Most any compression algorithm will get close to the minimum entropy needed to encode the integers, for example, Huffman coding, but accessing it like an array will be non-trivial.
Starting from Jason B's implementation, I eventually wrote my own version which processes bit-blocks instead of single bits. One difference is that it is lsb: It starts from lowest output bits going to highest. This only makes it harder to read with a binary dump, like Linux xxd -b. As a detail, int* can be trivially changed to int64_t*, and it should even better be unsigned. I have already tested this version with a few million arrays and it seems solid, so I share will the rest:
int pack2(int *input, int nin, unsigned char* output, int n)
{
int obit = 0;
int ibit = 0;
int ibite = 0;
int nout = 0;
if(nin>0) output[0] = 0;
for(int i=0; i<nin; i++)
{
ibit = 0;
while(ibit < n) {
ibite = std::min(n, ibit + 8 - obit);
output[nout] |= (input[i] & (((1 << ibite)-1) ^ ((1 << ibit)-1))) >> ibit << obit;
obit += ibite - ibit;
nout += obit >> 3;
if(obit & 8) output[nout] = 0;
obit &= 7;
ibit = ibite;
}
}
return nout;
}
int unpack2(int *oinput, int nin, unsigned char* ioutput, int n)
{
int obit = 0;
int ibit = 0;
int ibite = 0;
int nout = 0;
for(int i=0; i<nin; i++)
{
oinput[i] = 0;
ibit = 0;
while(ibit < n) {
ibite = std::min(n, ibit + 8 - obit);
oinput[i] |= (ioutput[nout] & (((1 << (ibite-ibit+obit))-1) ^ ((1 << obit)-1))) >> obit << ibit;
obit += ibite - ibit;
nout += obit >> 3;
obit &= 7;
ibit = ibite;
}
}
return nout;
}
I know this might seem like the obvious thing to say as I'm sure there's actually a solution, but why not use a smaller type, like uint8_t (max 255)? or uint16_t (max 65535)?. I'm sure you could bit-manipulate on an int64_t using defined values and or operations and the like, but, aside from an academic exercise, why?
And on the note of academic exercises, Bit Twiddling Hacks is a good read.
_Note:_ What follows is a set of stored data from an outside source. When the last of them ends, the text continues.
(** A row is marked when it was seen before or stands earlier in the list. *)
Lemma duplicated_from_lookup seen rs i :
  duplicated_from seen rs !! i = Some true <->
  exists r, rs !! i = Some r /\ (r ∈ seen \/ exists j, j < i /\ rs !! j = Some r).
Proof.
  revert seen i. induction rs as [|x rs IH]; intros seen i; simpl.
  - split; [discriminate|]. now intros (r & H & _).
  - destruct i as [|i]; simpl.
    + split.
      * intros [= H]. apply bool_decide_eq_true in H. exists x. split; [reflexivity | now left].
      * intros (r & [= <-] & [H|(j & Hj & _)]); [|lia].
        f_equal. now apply bool_decide_eq_true.
    + rewrite IH. split.
      * intros (r & Hr & [H|(j & Hj & Hjr)]); exists r; (split; [exact Hr|]).
        -- apply elem_of_cons in H as [->|H]; [right | now left].
           exists 0. split; [lia | reflexivity].
        -- right. exists (S j). split; [lia | exact Hjr].
      * intros (r & Hr & [H|(j & Hj & Hjr)]); exists r; (split; [exact Hr|]).
        -- left. now right.
        -- destruct j as [|j]; simpl in Hjr.
           ++ injection Hjr as ->. left. now left.
           ++ right. exists j. split; [lia | exact Hjr].
Qed.

Lemma elem_of_unmarked seen rs (x : list value) :
  x ∈ unmarked (duplicated_from seen rs) rs <-> x ∈ rs /\ x ∉ seen.
Proof.
  revert seen. induction rs as [|r rs IH]; intros seen; simpl.
  - split; [intros H; now apply elem_of_nil in H | intros [H _]; now apply elem_of_nil in H].
  - destruct (decide (r ∈ seen)) as [Hin|Hin].
    + rewrite (bool_decide_eq_true_2 _ Hin), IH. split.
      * intros [H1 H2]. split; [now right|]. intros H. apply H2. now right.
      * intros [H1 H2]. apply elem_of_cons in H1 as [->|H1]; [contradiction|].
        split; [exact H1|]. intros H. apply elem_of_cons in H as [->|H]; contradiction.
    + rewrite (bool_decide_eq_false_2 _ Hin), elem_of_cons, IH. split.
      * intros [->|[H1 H2]]; [split; [now left | exact Hin]|].
        split; [now right|]. intros H. apply H2. now right.
      * intros [H1 H2]. apply elem_of_cons in H1 as [->|H1]; [now left|].
        destruct (decide (x = r)) as [->|Hne]; [now left|]. right.
        split; [exact H1|]. intros H. apply elem_of_cons in H as [?|?]; contradiction.
Qed.

Lemma NoDup_unmarked rs : forall seen : list (list value),
  NoDup (unmarked (duplicated_from seen rs) rs).
Proof.
  induction rs as [|r rs IH]; intros seen; simpl; [constructor|].
  destruct (bool_decide (r ∈ seen)); [apply IH|].
  constructor; [|apply IH].
  intros H. apply elem_of_unmarked in H as [_ H]. apply H. now left.
Qed.

Lemma unmarked_NoDup {A} (k : A -> list value) rs : forall seen : list (list value),
  NoDup (map k rs) -> (forall r, r ∈ rs -> k r ∉ seen) ->
  unmarked (duplicated_from seen (map k rs)) rs = rs.
Proof.
  induction rs as [|r rs IH]; intros seen Hnd Hdis; simpl; [reflexivity|].
  simpl in Hnd. apply NoDup_cons in Hnd as [Hr Hnd].
  rewrite bool_decide_eq_false_2 by (apply Hdis; now left).
  f_equal. apply IH; [exact Hnd|].
  intros x Hx H. apply elem_of_cons in H as [E|H].
  - apply Hr. rewrite <- E. now apply (list_elem_of_fmap_2 k).
  - apply (Hdis x); [now right | exact H].
Qed.

Section Normalisation_rows.

Context {U : Unicode}.

Lemma text_cells_nil cs : text_cells [] cs = cs.
Proof. now destruct cs. Qed.

(** The rows of the normalised table. *)
Lemma rows_normalized d :
  rows (normalized d) = rows (drop_duplicates (text_pass d)).
Proof. reflexivity. Qed.

Lemma cells_text_pass d : cells (text_pass d) = map (text_cells (columns d)) (cells d).
Proof. unfold cells, text_pass. simpl. now rewrite !map_map. Qed.

Lemma row_key_text_pass d cs : row_key (text_pass d) cs = row_key d cs.
Proof. reflexivity. Qed.

Lemma drop_duplicates_cases d :
  (df_empty d = true /\ drop_duplicates d = d) \/
  (df_empty d = false /\
   cells (drop_duplicates d) = unmarked (duplicated d) (cells d) /\
   index (drop_duplicates d)
     = seqZ 0 (Z.of_nat (length (unmarked (duplicated d) (cells d))))).
Proof.
  unfold drop_duplicates. destruct (df_empty d); [now left|]. right.
  split; [reflexivity|]. unfold cells, index. simpl.
  set (kept := unmarked (duplicated d) (map snd (rows d))).
  split.
  - apply (snd_zip (seqZ 0 (Z.of_nat (length kept))) kept).
    rewrite length_seqZ. lia.
  - apply (fst_zip (seqZ 0 (Z.of_nat (length kept))) kept).
    rewrite length_seqZ. lia.
Qed.

(** The cells of the normalised table: those of the text pass, or those of
    its rows that no row with the same keys precedes. *)
Lemma cells_normalized d :
  cells (normalized d) =
  if df_empty d then cells (text_pass d)
  else unmarked (duplicated (text_pass d)) (cells (text_pass d)).
Proof.
  unfold cells at 1. rewrite rows_normalized. fold (cells (drop_duplicates (text_pass d))).
  assert (Ee : df_empty (text_pass d) = df_empty d).
  { unfold df_empty, text_pass. simpl. destruct (columns d); [reflexivity|].
    now destruct (rows d). }
  destruct (drop_duplicates_cases (text_pass d)) as [[He E]|(He & E & _)];
    rewrite Ee in He; rewrite He; [now rewrite E | exact E].
Qed.

Lemma cells_normalized_subset d cs' :
  cs' ∈ cells (normalized d) -> exists cs, cs ∈ cells d /\ cs' = text_cells (columns d) cs.
Proof.
  rewrite cells_normalized. intros H.
  assert (H' : cs' ∈ cells (text_pass d)).
  { destruct (df_empty d); [exact H | now apply unmarked_subset in H]. }
  rewrite cells_text_pass in H'. apply list_elem_of_fmap in H' as (cs & -> & Hcs).
  now exists cs.
Qed.

(** Each row of the input has its row in the normalised table, or one with
    the same keys. *)
Lemma cells_normalized_all d cs :
  cs ∈ cells d ->
  exists cs', cs' ∈ cells (normalized d) /\
              row_key d cs' = row_key d (text_cells (columns d) cs).
Proof.
  intros H. rewrite cells_normalized.
  assert (H' : text_cells (columns d) cs ∈ cells (text_pass d)).
  { rewrite cells_text_pass. now apply (list_elem_of_fmap_2 (text_cells (columns d))). }
  destruct (df_empty d); [now exists (text_cells (columns d) cs)|].
  unfold duplicated.
  assert (Hk : row_key d (text_cells (columns d) cs)
               ∈ map (row_key d) (unmarked (duplicated_from [] (map (row_key d) (cells (text_pass d))))
                                           (cells (text_pass d)))).
  { rewrite unmarked_map. apply elem_of_unmarked. split; [|apply not_elem_of_nil].
    now apply (list_elem_of_fmap_2 (row_key d)). }
  apply list_elem_of_fmap in Hk as (cs' & E & Hcs'). now exists cs'.
Qed.

(** No two rows of a normalised table with a column have the same keys. *)
Lemma NoDup_keys_normalized d :
  columns d <> [] -> NoDup (map (row_key d) (cells (normalized d))).
Proof.
  intros Hc. rewrite cells_normalized. destruct (df_empty d) eqn:He.
  - unfold df_empty in He. destruct (columns d); [contradiction|].
    rewrite cells_text_pass. unfold cells.
    destruct (rows d); [constructor | discriminate].
  - unfold duplicated. rewrite unmarked_map. apply NoDup_unmarked.
Qed.

Lemma columns_normalized d :
  columns (normalized d) = zip (map rename (labels d)) (map snd (columns d)).
Proof.
  unfold normalized, finish, set_labels, labels. simpl.
  now rewrite columns_drop_duplicates.
Qed.

Lemma dtypes_normalized d : map snd (columns (normalized d)) = map snd (columns d).
Proof.
  rewrite columns_normalized.
  apply (snd_zip (map rename (labels d)) (map snd (columns d))).
  unfold labels. rewrite !length_map. lia.
Qed.

Lemma labels_normalized d : labels (normalized d) = map rename (labels d).
Proof.
  unfold labels at 1. rewrite columns_normalized.
  apply (fst_zip (map rename (labels d)) (map snd (columns d))).
  unfold labels. rewrite !length_map. lia.
Qed.

Lemma length_columns_normalized d : length (columns (normalized d)) = length (columns d).
Proof.
  rewrite <- (length_map snd (columns (normalized d))), dtypes_normalized.
  apply length_map.
Qed.

End Normalisation_rows.

(** ** Normalisation: what is returned, and when *)

Lemma rows_index_cells d : rows d = zip (index d) (cells d).
Proof. unfold index, cells. symmetry. apply (zip_fst_snd (rows d)). Qed.

Lemma row_count_cells d : row_count d = length (cells d).
Proof. unfold row_count, cells. now rewrite length_map. Qed.

Lemma zip_map_fst_snd {A B C} (f : A -> C) (l : list (A * B)) :
  zip (map f (map fst l)) (map snd l) = map (fun c => (f (fst c), snd c)) l.
Proof. induction l as [|[a b] l IH]; simpl; [reflexivity | now rewrite IH]. Qed.

Section Normalisation_shape.

Context {U : Unicode}.

Lemma text_cells_dtypes cols cols' cs :
  map snd cols = map snd cols' -> text_cells cols cs = text_cells cols' cs.
Proof.
  revert cols' cs. induction cols as [|[lbl ty] cols IH]; intros [|[lbl' ty'] cols'] cs;
    simpl; try discriminate; [reflexivity|].
  intros [= -> H]. destruct cs as [|v cs]; [reflexivity|]. now rewrite (IH cols' cs H).
Qed.

Lemma text_cells_length cols cs : length (text_cells cols cs) = length cs.
Proof.
  revert cs. induction cols as [|[lbl ty] cols IH]; intros [|v cs]; simpl; try reflexivity.
  now rewrite IH.
Qed.

Lemma text_cells_no_object cols cs :
  Forall (fun c : label * dtype => snd c <> D_object) cols -> text_cells cols cs = cs.
Proof.
  intros H. revert cs. induction H as [|[lbl ty] cols Hty _ IH]; intros [|v cs]; simpl;
    try reflexivity.
  simpl in Hty. rewrite (bool_decide_eq_false_2 _ Hty). now rewrite IH.
Qed.

Lemma object_labels_nil d :
  Forall (fun c : label * dtype => snd c <> D_object) (columns d) -> object_labels d = [].
Proof.
  unfold object_labels. induction 1 as [|[lbl ty] cols Hty _ IH]; [reflexivity|].
  simpl in Hty. rewrite filter_cons_False; [exact IH|].
  simpl. intros H. apply bool_decide_unpack in H. contradiction.
Qed.

Lemma object_labels_labels d c : c ∈ object_labels d -> c ∈ labels d.
Proof.
  unfold object_labels, labels. intros H.
  apply list_elem_of_fmap in H as (x & -> & Hx).
  apply list_elem_of_filter in Hx as [_ Hx]. exact (list_elem_of_fmap_2 fst _ _ Hx).
Qed.

Lemma columns_normalized_map d :
  columns (normalized d) = map (fun c => (rename (fst c), snd c)) (columns d).
Proof. rewrite columns_normalized. apply zip_map_fst_snd. Qed.

Lemma row_key_normalized d cs : row_key (normalized d) cs = row_key d cs.
Proof. unfold row_key. now rewrite length_columns_normalized. Qed.

Lemma df_empty_text_pass d : df_empty (text_pass d) = df_empty d.
Proof.
  unfold df_empty, text_pass. simpl. destruct (columns d); [reflexivity|].
  now destruct (rows d).
Qed.

(** The index of a normalised table that is not empty. *)
Lemma index_normalized d :
  df_empty d = false ->
  index (normalized d) = seqZ 0 (Z.of_nat (length (cells (normalized d)))).
Proof.
  intros He. unfold index, cells. rewrite rows_normalized.
  fold (index (drop_duplicates (text_pass d))) (cells (drop_duplicates (text_pass d))).
  destruct (drop_duplicates_cases (text_pass d)) as [[He' _]|(_ & Ec & Ei)].
  - rewrite df_empty_text_pass in He'. congruence.
  - now rewrite Ei, Ec.
Qed.

Lemma rows_normalized_empty d : df_empty d = true -> rows (normalized d) = rows (text_pass d).
Proof.
  intros He. rewrite rows_normalized.
  destruct (drop_duplicates_cases (text_pass d)) as [[_ E]|(He' & _)]; [now rewrite E|].
  rewrite df_empty_text_pass in He'. congruence.
Qed.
If you have fixed sizes, e.g. you know your number is 38bit rather than 64, you can build structures using bit specifications. Amusing you also have smaller elements to fit in the remaining space.
struct example {
/* 64bit number cut into 3 different sized sections */
uint64_t big_num:38;
uint64_t small_num:16;
uint64_t itty_num:10;
/* 8 bit number cut in two */
uint8_t nibble_A:4;
uint8_t nibble_B:4;
};
This isn't big/little endian safe without some hoop-jumping, so can only be used within a program rather than in a exported data format. It's quite often used to store boolean values in single bits without defining shifts and masks.
I don't think you can avoid iterating across the elements.
AFAIK Huffman encoding requires the frequencies of the "symbols", which unless you know the statistics of the "process" generating the integers, you will have to compute (by iterating across every element).